Earlier that week, the court rejected a request from Gov. Fob James Jr. of Alabama to intervene in a long-running dispute over school prayer and other religious practices in the DeKalb County, Ala., public schools.
Using a rare and usually unsuccessful legal procedure, Gov. James had filed a 30-page brief asking the Supreme Court to overturn a federal district judge’s rulings that limited past religious practices in DeKalb County and struck down a state law authorizing “student led” prayers in public schools.
The governor, who won renomination in a Republican primary runoff election last week, argued that the justices have exceeded their constitutional authority in recent decades with church-state rulings that have usurped power from the states and the people.
“Only the people of the United States, not the justices of this court, have constitutional authority to decide the fundamental principles of our society,” said the governor’s brief in In Re: Fob James Jr. (Case No. 97-1780).
The state’s formal appeal of U.S. District Judge Ira DeMent’s rulings striking down the state prayer law and religious practices in DeKalb County is pending before the U.S. Court of Appeals for the 11th Circuit, based in Atlanta.

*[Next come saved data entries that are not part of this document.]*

(* ===== verification/Framing.v ===== *)
(** * internal/framing: the proxy_v2 preamble and the DTLS configuration

    [WriteHandshake] and [ReadHandshake] of framing.go, with the writer's and
    the reader's behaviour as arguments, and [NewDTLSConfig] of dtls.go. *)

From S2P Require Import Prelude.

Definition SessionIDSize : nat := 16.
Definition HandshakeSize : nat := SessionIDSize + 1.

(** ** Writing *)

Inductive write_error (E : Type) :=
| BadSessionID (got : nat)
| WriteHandshakeFailed (e : E).
Arguments BadSessionID {E} got.
Arguments WriteHandshakeFailed {E} e.

Section Write.
(** [w.Write]: the writer's new state and its error, if any. *)
Context {W E : Type} (Write : W -> bytes -> W * option E).

Definition handshake_bytes (sessionID : bytes) (streamID : byte) : bytes :=
  sessionID ++ [streamID].

Definition WriteHandshake (w : W) (sessionID : bytes) (streamID : byte)
  : W * option (write_error E) :=
  if negb (length sessionID =? SessionIDSize)%nat
  then (w, Some (BadSessionID (length sessionID)))
  else match Write w (handshake_bytes sessionID streamID) with
       | (w, Some e) => (w, Some (WriteHandshakeFailed e))
       | (w, None) => (w, None)
       end.
End Write.

(** ** Reading *)

(** A reader is the sequence of what its [Read] calls will return: a chunk of
    data (handed out in as many calls as the caller's buffer needs) or a
    failure.  The end of the sequence is [io.EOF]. *)
Inductive read_event (E : Type) :=
| Chunk (b : bytes)
| Fail (e : E).
Arguments Chunk {E} b.
Arguments Fail {E} e.

Inductive read_error (E : Type) :=
| EOF
| ErrUnexpectedEOF
| ReadFailed (e : E).
Arguments EOF {E}.
Arguments ErrUnexpectedEOF {E}.
Arguments ReadFailed {E} e.

Section Read.
Context {E : Type}.

(** What is left of a chunk after [k] of its bytes were read. *)
Definition put_back (b : bytes) (r : list (read_event E)) : list (read_event E) :=
  match b with [] => r | _ => Chunk b :: r end.

(** [io.ReadFull] of [k] more bytes after [acc]. *)
Fixpoint ReadFull (k : nat) (acc : bytes) (r : list (read_event E))
  : list (read_event E) * result (read_error E) bytes :=
  match k with
  | O => (r, Ok acc)
  | S _ =>
      match r with
      | [] => ([], Err (match acc with [] => EOF | _ => ErrUnexpectedEOF end))
      | Fail e :: r => (r, Err (ReadFailed e))
      | Chunk b :: r =>
          if (k <=? length b)%nat
          then (put_back (drop k b) r, Ok (acc ++ take k b))
          else ReadFull (k - length b) (acc ++ b) r
      end
  end.

Definition ReadHandshake (r : list (read_event E))
  : list (read_event E) * result (read_error E) (bytes * byte) :=
  match ReadFull HandshakeSize [] r with
  | (r, Err e) => (r, Err e)
  | (r, Ok buf) =>
      (* out := buf[:SessionIDSize]; buf[SessionIDSize] *)
      (r, Ok (take SessionIDSize buf,
              match buf !! SessionIDSize with Some c => c | None => x00 end))
  end.

(** The bytes a reader delivers before its first failure. *)
Fixpoint available (r : list (read_event E)) : bytes :=
  match r with
  | Chunk b :: r => b ++ available r
  | _ => []
  end.

(** How a reader that runs out of data ends. *)
Fixpoint failure (r : list (read_event E)) : option E :=
  match r with
  | Chunk _ :: r => failure r
  | Fail e :: _ => Some e
  | [] => None
  end.
End Read.

(** ** DTLS configuration *)

Inductive Role := RoleClient | RoleServer.
Inductive ExtendedMasterSecret := RequestExtendedMasterSecret | RequireExtendedMasterSecret
  | DisableExtendedMasterSecret.
Inductive CipherSuiteID := TLS_ECDHE_ECDSA_WITH_AES_128_GCM_SHA256 | OtherSuite (id : Z).
Inductive CIDGenerator := OnlySendCIDGenerator | RandomCIDGenerator (size : Z).

Definition CIDSize : Z := 8.

(** The fields of [dtls.Config] the program sets, over the type of
    certificates. *)
Record dtls_config (Cert : Type) := mkDtlsConfig {
  Certificates : list Cert;
  InsecureSkipVerify : bool;
  dtls_EMS : ExtendedMasterSecret;
  CipherSuites : list CipherSuiteID;
  ConnectionIDGenerator : option CIDGenerator }.
Arguments mkDtlsConfig {Cert}.
Arguments Certificates {Cert}.
Arguments InsecureSkipVerify {Cert}.
Arguments dtls_EMS {Cert}.
Arguments CipherSuites {Cert}.
Arguments ConnectionIDGenerator {Cert}.

Definition NewDTLSConfig {Cert} (role : Role) (cert : Cert) : dtls_config Cert :=
  mkDtlsConfig [cert] true RequireExtendedMasterSecret
    [TLS_ECDHE_ECDSA_WITH_AES_128_GCM_SHA256]
    (match role with
     | RoleClient => Some OnlySendCIDGenerator
     | RoleServer => Some (RandomCIDGenerator CIDSize)
     end).

(** ** Theorems *)

(** [ReadFull] against the bytes the reader has: it succeeds exactly when
    enough of them come before the first failure, and then consumes exactly
    those. *)
Lemma ReadFull_spec {E} k acc (r : list (read_event E)) :
  match ReadFull k acc r with
  | (r', Ok buf) =>
      (k <= length (available r))%nat /\ buf = acc ++ take k (available r) /\
      available r' = drop k (available r) /\ failure r' = failure r
  | (_, Err e) =>
      (length (available r) < k)%nat /\
      e = match failure r with
          | Some f => ReadFailed f
          | None => match acc ++ available r with [] => EOF | _ => ErrUnexpectedEOF end
          end
  end.
Proof.
  revert k acc; induction r as [|[b|e] r IH]; intros k acc.
  - destruct k; cbn; [|split; [lia|]]; rewrite app_nil_r; auto with lia.
  - destruct k as [|k]; [cbn; rewrite app_nil_r; auto with lia|].
    cbn [ReadFull available failure]. rewrite length_app.
    destruct (Nat.leb_spec (S k) (length b)) as [Hle|Hlt].
    + split; [lia|]. rewrite take_app_le, drop_app_le by done. split; [done|].
      unfold put_back. by destruct (drop (S k) b).
    + specialize (IH (S k - length b)%nat (acc ++ b)).
      destruct (ReadFull _ _ r) as [r' [buf|e]].
      * destruct IH as (H1 & -> & H3 & H4). split; [lia|].
        rewrite take_app_ge, drop_app_ge by lia. by rewrite <-app_assoc.
      * destruct IH as (H1 & ->). split; [lia|]. by rewrite <-app_assoc.
  - destruct k; cbn; [rewrite app_nil_r; auto with lia|]. split; [lia | done].
Qed.

(** Reading back the bytes of a preamble. *)
Lemma read_back {E} (sid : bytes) (id : byte) (rest : bytes) (r : list (read_event E)) :
  length sid = SessionIDSize ->
  available r = handshake_bytes sid id ++ rest ->
  exists r', ReadHandshake r = (r', Ok (sid, id)) /\ available r' = rest /\ failure r' = failure r.
Proof.
  intros Hlen Hav. unfold ReadHandshake. pose proof (ReadFull_spec HandshakeSize [] r) as H.
  assert (length (handshake_bytes sid id) = HandshakeSize) as Hh
    by (unfold handshake_bytes; rewrite length_app, Hlen; done).
  destruct (ReadFull HandshakeSize [] r) as [r' [buf|e]];
    rewrite Hav, <-Hh, length_app in H.
  - destruct H as (_ & -> & H3 & H4). rewrite take_app_length, drop_app_length in *.
    exists r'. split; [|done]. cbn [app]. unfold handshake_bytes.
    rewrite take_app_length' by done. rewrite lookup_app_r by (rewrite Hlen; done).
    by rewrite Hlen.
  - destruct H. lia.
Qed.

(** C12.  [WriteHandshake] on a writer that records its calls and answers
    [e]: an identifier that is not sixteen bytes long is refused with nothing
    written, a failing write is reported, and otherwise the preamble goes out
    in one write of seventeen bytes.  However the carrier cuts those bytes and
    what follows them into chunks, [ReadHandshake] then returns the session
    and the stream that were written and leaves what follows unread. *)
Theorem handshake_roundtrip {E F} (sid : bytes) (id : byte) (e : option E) :
  match WriteHandshake (fun w b => (w ++ [b], e)) [] sid id with
  | (sent, Some (BadSessionID n)) => sent = [] /\ n = length sid /\ n <> 16%nat
  | (_, Some (WriteHandshakeFailed x)) => length sid = 16%nat /\ e = Some x
  | (sent, None) =>
      length sid = 16%nat /\ e = None /\
      exists preamble, sent = [preamble] /\ length preamble = 17%nat /\
      forall (rest : bytes) (r : list (read_event F)),
        available r = preamble ++ rest ->
        exists r', ReadHandshake r = (r', Ok (sid, id)) /\
          available r' = rest /\ failure r' = failure r
  end.
Proof.
  unfold WriteHandshake. destruct (Nat.eqb_spec (length sid) SessionIDSize) as [Hlen|Hlen];
    [|done]. cbn [negb]. destruct e as [x|]; [done|]. split; [done|]. split; [done|].
  exists (handshake_bytes sid id). split; [done|]. split; [|intros rest r; by apply read_back].
  unfold handshake_bytes. by rewrite length_app, Hlen.
Qed.

(** A reader that has the preamble in two pieces and a payload byte. *)
Lemma handshake_roundtrip_witness :
  exists r', ReadHandshake (E := unit)
    [Chunk (replicate 9 x41); Chunk (replicate 7 x41 ++ [x05; x50]); Fail tt]
    = (r', Ok (replicate 16 x41, x05)) /\ available r' = [x50] /\ failure r' = Some tt.
Proof.
  destruct (handshake_roundtrip (E := unit) (F := unit) (replicate 16 x41) x05 None)
    as (_ & _ & p & [= <-] & _ & H).
  apply (H [x50] [Chunk (replicate 9 x41); Chunk (replicate 7 x41 ++ [x05; x50]); Fail tt]
    eq_refl).
Defined.

(** [ReadHandshake] fails exactly when the peer's stream ends or breaks
    before seventeen bytes: the carrier's error is passed on, an end of file
    inside the preamble is [io.ErrUnexpectedEOF] and one before it [io.EOF]. *)
Theorem ReadHandshake_fails_iff {E} (r : list (read_event E)) :
  (exists e r', ReadHandshake r = (r', Err e) /\
     e = match failure r with
         | Some f => ReadFailed f
         | None => match available r with [] => EOF | _ => ErrUnexpectedEOF end
         end) <-> (length (available r) < HandshakeSize)%nat.
Proof.
  unfold ReadHandshake. pose proof (ReadFull_spec HandshakeSize [] r) as H.
  destruct (ReadFull HandshakeSize [] r) as [r' [buf|e]].
  - destruct H as (H & _). split; [intros (? & ? & [=] & _) | lia].
  - destruct H as (H & ->). split; [done|]. intros _. eauto.
Qed.

(** A session id of the wrong length is refused before anything is written. *)
Lemma WriteHandshake_bad_id {W E} (Write : W -> bytes -> W * option E) w sid id :
  length sid <> SessionIDSize ->
  WriteHandshake Write w sid id = (w, Some (BadSessionID (length sid))).
Proof.
  intros H. unfold WriteHandshake. destruct (Nat.eqb_spec (length sid) SessionIDSize); done.
Qed.

Lemma WriteHandshake_ok {W E} (Write : W -> bytes -> W * option E) w sid id :
  length sid = SessionIDSize ->
  WriteHandshake Write w sid id =
    let '(w', e) := Write w (handshake_bytes sid id) in (w', WriteHandshakeFailed <$> e).
Proof.
  intros H. unfold WriteHandshake. rewrite H; cbn. by destruct (Write w _) as [w' [e|]].
Qed.

(** Both roles negotiate the same wire format; only the connection-id
    generator depends on the role. *)
Lemma NewDTLSConfig_roles {Cert} (cert cert' : Cert) :
  let c := NewDTLSConfig RoleClient cert in
  let s := NewDTLSConfig RoleServer cert' in
  CipherSuites c = CipherSuites s /\ dtls_EMS c = dtls_EMS s /\
  InsecureSkipVerify c = InsecureSkipVerify s /\
  ConnectionIDGenerator c <> ConnectionIDGenerator s.
Proof. done. Qed.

The American Civil Liberties Union of Alabama, which is representing a DeKalb County assistant principal who challenged longstanding religious practices in the district such as prayers before football games, declined to respond to the governor’s high court papers.
The justices rejected the governor’s request for action on June 22 without any comment.
Choir Case
The court also rejected without comment the appeal of Rachel Bauchman, who was a sophomore at West High School in Salt Lake City in 1995 when she objected to her choir teacher’s alleged injection of religion into class activities and choir performances.

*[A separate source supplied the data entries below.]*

(** Well-formedness: the group size is positive, the map's pointers are
    allocated, and no two groups share an entry. *)
Record wf (c : Cache) : Prop := {
  wf_size : (0 < streamsPerCred c)%Z;
  wf_alloc : forall g p, entries c !! g = Some p -> (p < length (heap c))%nat;
  wf_inj : forall g g' p, entries c !! g = Some p -> entries c !! g' = Some p -> g = g' }.

(** ** What a cache promises

    An abstract cache keeps at most one memo per group: what was fetched, for
    which hint, and until when it may be served.  Credentials are good for the
    lifetime the provider advertises, ten minutes when it advertises none,
    less a margin of a minute or of half that lifetime, the smaller of the
    two (in nanoseconds). *)

Record memo := mkMemo { memo_hint : bytes; memo_creds : Credentials; memo_until : Z }.

Definition advertised (cr : Credentials) : Z :=
  if decide (0 < ExpiresIn cr)%Z then ExpiresIn cr else 600_000_000_000%Z.
Definition good_for (cr : Credentials) : Z :=
  (advertised cr - Z.min 60_000_000_000 (advertised cr / 2))%Z.

(** The memo that may be served to a caller with this hint at [now]. *)
Definition servable (m : gmap Z memo) (g : Z) (hint : bytes) (now : Z) (x : memo) : Prop :=
  m !! g = Some x /\ memo_hint x = hint /\ (now < memo_until x)%Z.

(** One request of stream [sid] of group [g]: the table after it, the answer,
    and whether the provider was called. *)
Inductive get_spec (m : gmap Z memo) (ctx_err : option error) (hint : bytes) (sid g : Z)
    (p : fetcher) (now later : Z) : gmap Z memo -> result error Credentials -> bool -> Prop :=
| served x : servable m g hint now x ->
    get_spec m ctx_err hint sid g p now later m (Ok (memo_creds x)) false
| refused err : (forall x, ~ servable m g hint now x) -> ctx_err = Some err ->
    get_spec m ctx_err hint sid g p now later m (Err err) false
| unfetched err : (forall x, ~ servable m g hint now x) -> ctx_err = None ->
    p hint sid = Err err ->
    get_spec m ctx_err hint sid g p now later m (Err err) true
| renewed cr : (forall x, ~ servable m g hint now x) -> ctx_err = None ->
    p hint sid = Ok cr ->
    get_spec m ctx_err hint sid g p now later
      (<[g := mkMemo hint cr (later + good_for cr)]> m) (Ok cr) true.

(** The abstract table a cache stands for: a group without a memo is one whose
    entry expired at the zero time. *)
Definition represents (m : gmap Z memo) (c : Cache) : Prop :=
  forall g, match m !! g with
            | Some x => e_link (view c g) = memo_hint x /\ e_creds (view c g) = memo_creds x /\
                e_expires (view c g) = memo_until x
            | None => e_expires (view c g) = zero_time
            end.

(** ** Histories *)

Inductive op :=
| OpGet (ctx_err : option error) (hint : bytes) (streamID : Z) (p : fetcher) (now later : Z)
| OpAuthError (streamID now : Z)
| OpInvalidateAll.

Inductive event :=
| Fetched (t g : Z) (hint : bytes) (cr : Credentials)
| Hit (t g : Z) (hint : bytes) (cr : Credentials).

Definition step (c : Cache) (o : op) : Cache * list event :=
  match o with
  | OpGet ctx_err hint sid p now later =>
      let '(c', r, fetched) := Get c ctx_err hint sid (Some p) now later in
      (c', match r with
           | Ok cr => [if fetched : bool then Fetched later (groupID c sid) hint cr
                       else Hit now (groupID c sid) hint cr]
           | Err _ => []
           end)
  | OpAuthError sid now => (fst (HandleAuthError c sid now), [])
  | OpInvalidateAll => (InvalidateAll c, [])
  end.

Fixpoint exec (c : Cache) (evs : list event) (ops : list op) : Cache * list event :=
  match ops with
  | [] => (c, evs)
  | o :: ops => let '(c', es) := step c o in exec c' (evs ++ es) ops
  end.

(** The clock readings of an operation are instants after the year 1. *)
Definition op_clock (o : op) : Prop :=
  match o with
  | OpGet _ _ _ _ now later => (zero_time <= now)%Z /\ (zero_time <= later)%Z
  | _ => True
  end.

(** [n] auth errors of a group, at the given times: the answers. *)
Fixpoint auth_errors (e : entry) (ts : list Z) : entry * list bool :=
  match ts with
  | [] => (e, [])
  | t :: ts =>
      let '(e, b) := auth_error_entry e t in
      let '(e, bs) := auth_errors e ts in (e, b :: bs)
  end.

(** Each time is at most the error window after the one before. *)
Fixpoint burst (prev : Z) (ts : list Z) : Prop :=
  match ts with
  | [] => True
  | t :: ts => (prev <= t <= prev + 10)%Z /\ burst t ts
  end.

(** ** Lemmas on the store *)

Lemma wf_NewCache n : wf (NewCache n).
Proof.
  split; cbn.
  - destruct (Z.leb_spec n 0); lia.
  - intros g p H. by rewrite lookup_empty in H.
  - intros g g' p H. by rewrite lookup_empty in H.
Qed.

Lemma getEntry_spec c sid c' p :
  wf c -> getEntry c sid = (c', p) ->
  wf c' /\ entries c' !! groupID c sid = Some p /\
  streamsPerCred c' = streamsPerCred c /\ (forall g, view c' g = view c g).
Proof.
  intros [Hs Ha Hi] H. unfold getEntry in H.
  destruct (entries c !! groupID c sid) as [q|] eqn:E; injection H as <- <-; [by eauto|].
  assert (forall g q, <[groupID c sid := length (heap c)]> (entries c) !! g = Some q ->
    (g = groupID c sid /\ q = length (heap c)) \/ (entries c !! g = Some q)) as HL.
  { intros g q. rewrite lookup_insert. case_decide; naive_solver. }
  split; [|split; [apply lookup_insert_eq|split; [done|]]].
  - split; cbn; [done| |].
    + intros g q [[-> ->]|H]%HL; rewrite length_app; cbn; [lia|]. apply Ha in H. lia.
    + intros g g' q [[-> ->]|H]%HL [[-> H2]|H2]%HL; try done; [|subst|by eauto].
      * apply Ha in H2. lia.
      * apply Ha in H. lia.
  - intros g. unfold view, deref; cbn. rewrite lookup_insert. case_decide as Hd.
    + subst g. rewrite E. rewrite lookup_app_r, Nat.sub_diag by done. done.
    + destruct (entries c !! g) as [q|] eqn:E2; [|done].
      rewrite lookup_app_l; [done|]. by eapply Ha.
Qed.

Ms. Bauchman, who is Jewish, alleged that Richard Torgerson promoted the singing of Christian songs and taking part in Mormon prayers and sacrament meetings. Her lawsuit sought damages and an end to the alleged unconstitutional practices.
A federal district judge ruled against Ms. Bauchman, as did a panel of the U.S. Court of Appeals for the 10th Circuit.
The panel said in a 2-1 decision that the Supreme Court’s religion cases were “muddled” and “uncertain.” It said that the evidence did not show that the choir teacher had the intent of selecting songs and performance venues that would serve a religious purpose.
Free-Trade Zones
In other action in the final week of its term, the high court:
- Rejected an appeal from three Texas school districts that argued that a federal law exempting property in foreign-trade zones from state and local property taxes is unconstitutional.
The Deer Park, Galena Park, and Sheldon districts said they lost out on approximately $4 million in 1995 and 1996 tax revenue because of exemptions granted under the federal law to several oil and industrial companies.
The districts argued that Congress exceeded its authority under the U.S. Constitution’s commerce clause by authorizing the property-tax exemptions.
The U.S. Court of Appeals for the 5th Circuit, based in New Orleans, disagreed. The court said that the law was designed to establish uniformity in foreign commerce, and that Congress was well within its commerce-clause power in enacting it.
The court noted that four Texas members of the House and Senate sponsored the federal law, which was designed to promote foreign trade in the state. The high court appeal was Deer Park Independent School District v. Harris County Appraisal District (No. 97-1730).
- Declined an appeal from the mother of a Texas student who received corporal punishment at school despite a lack of parental permission.
The student received “one lick” with a wooden paddle as discipline for talking in a hallway in 1995 at Wiley Middle School in Waco, Texas, according to court papers.
Lower federal courts rejected a lawsuit filed by the mother, Cheryl Pruitt, arguing that corporal punishment violated the boy’s right to due process under law. The rejected appeal was Pruitt v. Waco Independent School District (No. 97-1776).